Division of Gastroenterology, Massachusetts General Hospital, Boston MA 02114, USA
BMJ. 2014 Jul 7;348:g3308. doi: 10.1136/bmj.g3308.
Hepatitis C virus (HCV) infection is a substantial health problem worldwide. Most patients infected with HCV remain chronically infected, with an increased risk of cirrhosis and hepatocellular carcinoma. Although they are associated with toxicities and low sustained viral response rates, interferon alfa and ribavirin have been the mainstay of treatment until recently. New direct acting antivirals, specifically designed to inhibit three viral proteins (the NS3/4A protease, the NS5A protein, and the NS5B RNA dependent RNA polymerase) are now becoming available. The NS3/4A inhibitor simeprevir and NS5B inhibitor sofosbuvir have recently been licensed and can reduce the length of antiviral treatment, improve response rates, and allow for interferon-free regimens for some HCV genotypes. Several other newer direct acting antivirals have shown promise in clinical studies and are likely to be licensed soon.
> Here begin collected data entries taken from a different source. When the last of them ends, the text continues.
(** Whether a column of that name is part of some key. *)
Definition em_chave (cols : list column_t) (keys : list key_t) (coluna : bytes) : bool :=
  existsb (λ k, existsb (λ i, match cols !! i with
                              | Some c => bool_decide (col_name c = coluna)
                              | None => false
                              end) (k_columns k)) keys.

(** src/validador.c:43-94 valida_numero : the new contents, whether it was accepted,
    the error text to append to [erros], and whether it is fatal. *)
Record numero_result := mk_numero {
  nr_text : bytes;
  nr_ok : bool;
  nr_erro : option bytes;
  nr_fatal : bool;
}.

Definition valida_numero (cols : list column_t) (keys : list key_t) (coluna conteudo : bytes) (real : bool)
  : numero_result :=
  let s := match cstr conteudo with [] => bs "0" | s => s end in
  if numero_ok real false false s then mk_numero s true None false
  else
    let erro := coluna ++ bs " [" ++ s ++ bs "]" in
    if em_chave cols keys coluna then mk_numero s false (Some erro) true
    else mk_numero ((λ c, if numero_char c then c else ch "0") <$> s) false (Some erro) false.

(** ** Round trip of a record through the database

    The database gives back the value it received, in its own spelling: leading
    zeros of a number and trailing blanks of a text may differ. *)

Definition dec_chars (c : column_t) : nat := if (col_dec c =? 0)%nat then 0 else S (col_dec c).

(** The string [t'] spells the value of [t] in column [c] and fits in it. *)
Definition same_value (c : column_t) (t t' : bytes) : Prop :=
  (0 ∉ t') ∧ if is_num c then
    ∃ sg z z' ip dp, (sg = [] ∨ sg = bs "-") ∧ (∀ x, x ∈ ip → isdigit x = true) ∧
      t = sg ++ zeros z ++ ip ++ dp ∧ t' = sg ++ zeros z' ++ ip ++ dp ∧
      length dp = dec_chars c ∧ (z' + length ip + col_dec c ≤ col_len c)%nat
  else
    ∃ x n n', t = x ++ replicate n 32 ∧ t' = x ++ replicate n' 32 ∧ (length t' ≤ col_len c)%nat.

(** A field of a program: decimal digits with the sign on the last one; a text without NUL. *)
Definition digits_field (c : column_t) (f : bytes) : Prop :=
  length f = col_len c ∧
  if is_num c then
    (col_dec c < col_len c)%nat ∧
    ∃ ds b, (∀ x, x ∈ ds → isdigit x = true) ∧ isdigit b = true ∧ (f = ds ++ [b] ∨ f = ds ++ [Z.lor b 64])
  else 0 ∉ f.

(** The fields that survive: a negative number has a zero where the program puts the minus sign,
    and is not zero. *)
Definition wf_field (c : column_t) (f : bytes) : Prop :=
  length f = col_len c ∧
  if is_num c then
    (col_dec c < col_len c)%nat ∧
    ∃ ds b, (∀ x, x ∈ ds → isdigit x = true) ∧ isdigit b = true ∧
      (f = ds ++ [b] ∨ f = ds ++ [Z.lor b 64] ∧ head ds = Some 48 ∧ ∃ x, x ∈ ds ++ [b] ∧ x ≠ 48)
  else 0 ∉ f.

Lemma digit_cases b : isdigit b = true →
  b = 48 ∨ b = 49 ∨ b = 50 ∨ b = 51 ∨ b = 52 ∨ b = 53 ∨ b = 54 ∨ b = 55 ∨ b = 56 ∨ b = 57.
Proof. intros H%isdigit_range. lia. Qed.

Lemma digit_sign b : isdigit b = true →
  Z.land b 64 = 0 ∧ Z.land (Z.lor b 64) 64 = 64 ∧ clear_sign (Z.lor b 64) = b ∧ Z.lor b 64 ≠ 0 ∧ b ≠ ch "-" ∧ b ≠ 0.
Proof. intros H. destruct (digit_cases b H) as [->|[->|[->|[->|[->|[->|[->|[->|[->| ->]]]]]]]]]; done. Qed.

Lemma last_snoc_opt {A} (l : list A) x : last (l ++ [x]) = Some x.
Proof. apply last_snoc. Qed.

(** The digits of a field with its decimal point, without the sign. *)
Definition pointed (c : column_t) (ds : bytes) : bytes :=
  if (0 <? col_dec c)%nat
  then take (col_len c - col_dec c) ds ++ [ch "."] ++ drop (col_len c - col_dec c) ds else ds.

Lemma text_of_positive c ds b :
  is_num c = true → isdigit b = true → text_of_field c (ds ++ [b]) = pointed c (ds ++ [b]).
Proof.
  intros Hn Hb. unfold text_of_field, is_negative. rewrite Hn, last_snoc.
  destruct (digit_sign b Hb) as (-> & _). done.
Qed.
These agents seem to facilitate the use of shortened courses of combination interferon-free therapy, which are associated with high (>95%) sustained response rates and relatively few toxicities. These regimens have also been successful in patients who were previously difficult to treat, including those with cirrhosis, HIV coinfection, and those who have undergone liver transplantation. The high cost of these agents may be the biggest challenge to their implementation worldwide.
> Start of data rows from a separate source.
(* ===== verification/Replicator.v ===== *)
(** Copying the updates of a table to another database (src/replicator.c): which columns go
    where is in an ISAM file, and every update of the table becomes one statement for each
    table it is copied to, on a connection of its own. *)

From stdpp Require Import prelude gmap strings.
From S2P Require Import Prelude Fhtypes Fcd Table Kdb Libpq.
Local Open Scope Z_scope.

(** ** The clones of a table *)

(** A name in a record: [MAX_NAME_LEN] bytes up to a NUL or a blank. *)
Definition clone_name (rec : bytes) (pos : Z) : option bytes :=
  b ← sub_bytes rec pos (Z.of_nat MAX_NAME_LEN); Some (cut (cstr b) 32).

(** src/replicator.c:89-113 get_clones (one record) *)
Definition clone_of (rec : bytes) : option clone_t :=
  let n := Z.of_nat MAX_NAME_LEN in
  let pos := n + 3 in
  col1 ← clone_name rec pos;
  schema ← clone_name rec (pos + n);
  name ← clone_name rec (pos + 2 * n);
  col2 ← clone_name rec (pos + 3 * n);
  key ← sub_bytes rec (pos + 4 * n) 1;
  concat ← sub_bytes rec (pos + 4 * n + 1) 1;
  Some (mk_clone schema name col1 col2 (byte_at key 0) (byte_at concat 0)).

(** src/replicator.c:32-50 get_clones (the control block): one key, the first 33 bytes. *)
Definition replica_kdb : bytes :=
  blit (blit (blit (blit (blit (blit (replicate 40 0) 0 (putshort 40)) 6 (putshort 1)) 14 (putshort 1)) 16 (putshort 30))
    32 (putint 0)) 36 (putint 33).
Definition replica_fcd (name : bytes) : fcd_t :=
  mk_fcd [0; 0] 2 132 128 (putshort (Z.of_nat (length name))) 0 (replicate 8 0) (putshort 155) (putshort 0)
    (replicate 156 0) name replica_kdb (putint 0) 0 0 (replicate 4 0) 0 0.

Section clones.
Context {W : Type} `{!Extfh W}.

(** The files, and the control block once it is set up. *)
Notation rs := (W * option fcd_t)%type.

Definition on_rep {A} (m : M W A) : M rs A := λ s, let (w, r) := m (fst s) in ((w, snd s), r).
Definition keep_fcd (f : fcd_t) : M rs unit := modify (λ s, (fst s, Some f)).

(** src/replicator.c:78-119 get_clones (the loop) : every record from the start on, whatever
    its table. *)
Fixpoint clones_loop (fuel : nat) (f : fcd_t) (clones : list clone_t) : M rs (list clone_t) :=
  match fuel with
  | O => stop NoFuel
  | S fuel' =>
      f ← on_rep (extfh OP_READ_NEXT f);
      keep_fcd f;;
      if negb (memeq (status f) ST_OK 2) then mret clones
      else
        c ← of_option (clone_of (record f));
        clones_loop fuel' f (clones ++ [c])
  end.

(** src/replicator.c:11-122 get_clones : [replica] is the name of the file when there is a
    connection to copy the updates on. *)
Definition get_clones (replica : option bytes) (fuel : nat) (tabname : bytes) : M rs (list clone_t) :=
  match replica with
  | None => mret []
  | Some name =>
      o ← gets snd;
      f ← (match o with
           | Some f => mret f
           | None =>
               f ← on_rep (extfh OP_OPEN_INPUT (replica_fcd name));
               mret (if memeq (status f) ST_OK 2 then set_open_mode 0 f else f)
           end);
      keep_fcd f;;
      if open_mode f =? 128 then mret []
      else
        guard_fault (length tabname <=? 156)%nat;;
        f ← on_rep (extfh OP_START_GE (set_rec (blit (replicate 156 0) 0 tabname) f));
        keep_fcd f;;
        clones_loop fuel f []
  end.

End clones.

(** ** The statements *)

(** The texts of a list with a separator. *)
Fixpoint join (sep : bytes) (l : list bytes) : bytes :=
  match l with
  | [] => []
  | [x] => x
  | x :: l' => x ++ sep ++ join sep l'
  end.

(** src/replicator.c:153-165 write_clone (a value): the text in the buffer of the column,
    between quotes when it is not a number; nothing when the table has no such column.  A
    buffer the update has not set is out of the model. *)
Definition clone_value (t : table_t) (bufs : list bytes) (c : clone_t) : option bytes :=
  match head (filter (λ col, col_name col = k_col1 c) (t_columns t)) with
  | None => Some []
  | Some col =>
      b ← bufs !! col_p col;
      let q := if is_num col then [] else bs "'" in
      Some (q ++ b ++ q)
  end.

(** The columns of the same table on the replica. *)
Definition clones_at (clone : clone_t) (clones : list clone_t) : list clone_t := filter (λ c, k_name c = k_name clone) clones.

(** [col2=value], one for each column. *)
Definition clone_sets (t : table_t) (bufs : list bytes) (l : list clone_t) : option (list bytes) :=
  mapM (λ c, v ← clone_value t bufs c; Some (k_col2 c ++ bs "=" ++ v)) l.

Definition clone_table (clone : clone_t) : bytes := k_schema clone ++ bs "." ++ k_name clone.

(** src/replicator.c:132-169 write_clone (the statement) *)
Definition write_text (t : table_t) (bufs : list bytes) (clones : list clone_t) (clone : clone_t) : option bytes :=
  let l := clones_at clone clones in
  vs ← mapM (clone_value t bufs) l;
  Some (bs "insert into " ++ clone_table clone ++ bs "(" ++ join (bs ", ") (k_col2 <$> l) ++ bs ") values (" ++
    join (bs ", ") vs ++ bs ")").

(** src/replicator.c:197-249 rewrite_clone (the statement) *)
Definition rewrite_text (t : table_t) (bufs : list bytes) (clones : list clone_t) (clone : clone_t) : option bytes :=
  let l := clones_at clone clones in
  sets ← clone_sets t bufs (filter (λ c, k_key c = ch "N") l);
  keys ← clone_sets t bufs (filter (λ c, k_key c = ch "S") l);
  Some (bs "update " ++ clone_table clone ++ bs " set " ++ join (bs ", ") sets ++ bs " where " ++ join (bs " and ") keys).

(** src/replicator.c:277-302 delete_clone (the statement) *)
Definition delete_text (t : table_t) (bufs : list bytes) (clones : list clone_t) (clone : clone_t) : option bytes :=
  keys ← clone_sets t bufs (filter (λ c, k_key c = ch "S") (clones_at clone clones));
  Some (bs "delete from " ++ clone_table clone ++ bs " where " ++ join (bs " and ") keys).

Section statements.
Context {D : Type} `{!Libpq D}.

(** src/replicator.c:171-187 write_clone (the execution), the same in the other two: a
    statement that fails ends the process. *)
Definition exec_clone (sql : option bytes) : M D unit :=
  sql ← of_option sql;
  guard_fault (Z.of_nat (length sql) <=? MAX_REC_LEN);;
  res ← (λ d, let (d', r) := PQexec sql d in (d', inr r));
  if bool_decide (rs_status res = PGRES_COMMAND_OK) then mret tt else stop Exit.

(** src/replicator.c:124-187 write_clone *)
Definition write_clone (t : table_t) (bufs : list bytes) (clone : clone_t) (clones : list clone_t) : M D unit :=
  exec_clone (write_text t bufs clones clone).

(** src/replicator.c:189-267 rewrite_clone *)
Definition rewrite_clone (t : table_t) (bufs : list bytes) (clone : clone_t) (clones : list clone_t) : M D unit :=
  exec_clone (rewrite_text t bufs clones clone).

(** src/replicator.c:269-320 delete_clone *)
Definition delete_clone (t : table_t) (bufs : list bytes) (clone : clone_t) (clones : list clone_t) : M D unit :=
  exec_clone (delete_text t bufs clones clone).

(** src/replicator.c:326-336 replica_write (the loop), the same in the other two: a table is
    done when the name changes. *)
Fixpoint each_clone (f : clone_t → M D unit) (last : option clone_t) (l : list clone_t) : M D unit :=
  match l with
  | [] => match last with Some c => f c | None => mret tt end
  | clone :: l' =>
      (match last with
       | Some c => if bool_decide (k_name c = k_name clone) then mret tt else f c
       | None => mret tt
       end);;
      each_clone f (Some clone) l'
  end.

(** src/replicator.c:322-337 replica_write *)
Definition replica_write (t : table_t) (bufs : list bytes) : M D unit :=
  each_clone (λ c, write_clone t bufs c (t_clones t)) None (t_clones t).

(** src/replicator.c:339-354 replica_rewrite *)
Definition replica_rewrite (t : table_t) (bufs : list bytes) : M D unit :=
  each_clone (λ c, rewrite_clone t bufs c (t_clones t)) None (t_clones t).

(** src/replicator.c:356-371 replica_delete *)
Definition replica_delete (t : table_t) (bufs : list bytes) : M D unit :=
  each_clone (λ c, delete_clone t bufs c (t_clones t)) None (t_clones t).

(** The call of an update: [i]nsert, [u]pdate or [d]elete. *)
Definition replica_call (cmd : Z) (t : table_t) (bufs : list bytes) : M D unit :=
  if cmd =? ch "i" then replica_write t bufs
  else if cmd =? ch "u" then replica_rewrite t bufs
  else replica_delete t bufs.

End statements.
丙型肝炎病毒(HCV)感染是一个全球性的重大健康问题。大多数感染 HCV 的患者会持续感染,肝硬化和肝细胞癌的风险增加。虽然干扰素α和利巴韦林与毒副作用和低持续病毒应答率相关,但直到最近它们仍是治疗的主要手段。现在,新的直接作用抗病毒药物,专门设计用于抑制三种病毒蛋白(NS3/4A 蛋白酶、NS5A 蛋白和 NS5B RNA 依赖性 RNA 聚合酶),现已上市。NS3/4A 抑制剂simeprevir 和 NS5B 抑制剂索非布韦最近已获得许可,可缩短抗病毒治疗时间、提高应答率,并允许某些 HCV 基因型采用无干扰素治疗方案。其他几种新型直接作用抗病毒药物在临床研究中显示出良好的前景,可能很快也会获得许可。这些药物似乎促进了联合无干扰素治疗疗程的缩短,这些治疗方案与高(>95%)持续应答率和相对较少的毒副作用相关。这些方案在以前难以治疗的患者中也取得了成功,包括肝硬化、HIV 合并感染和肝移植患者。这些药物的高成本可能是在全球范围内实施的最大挑战。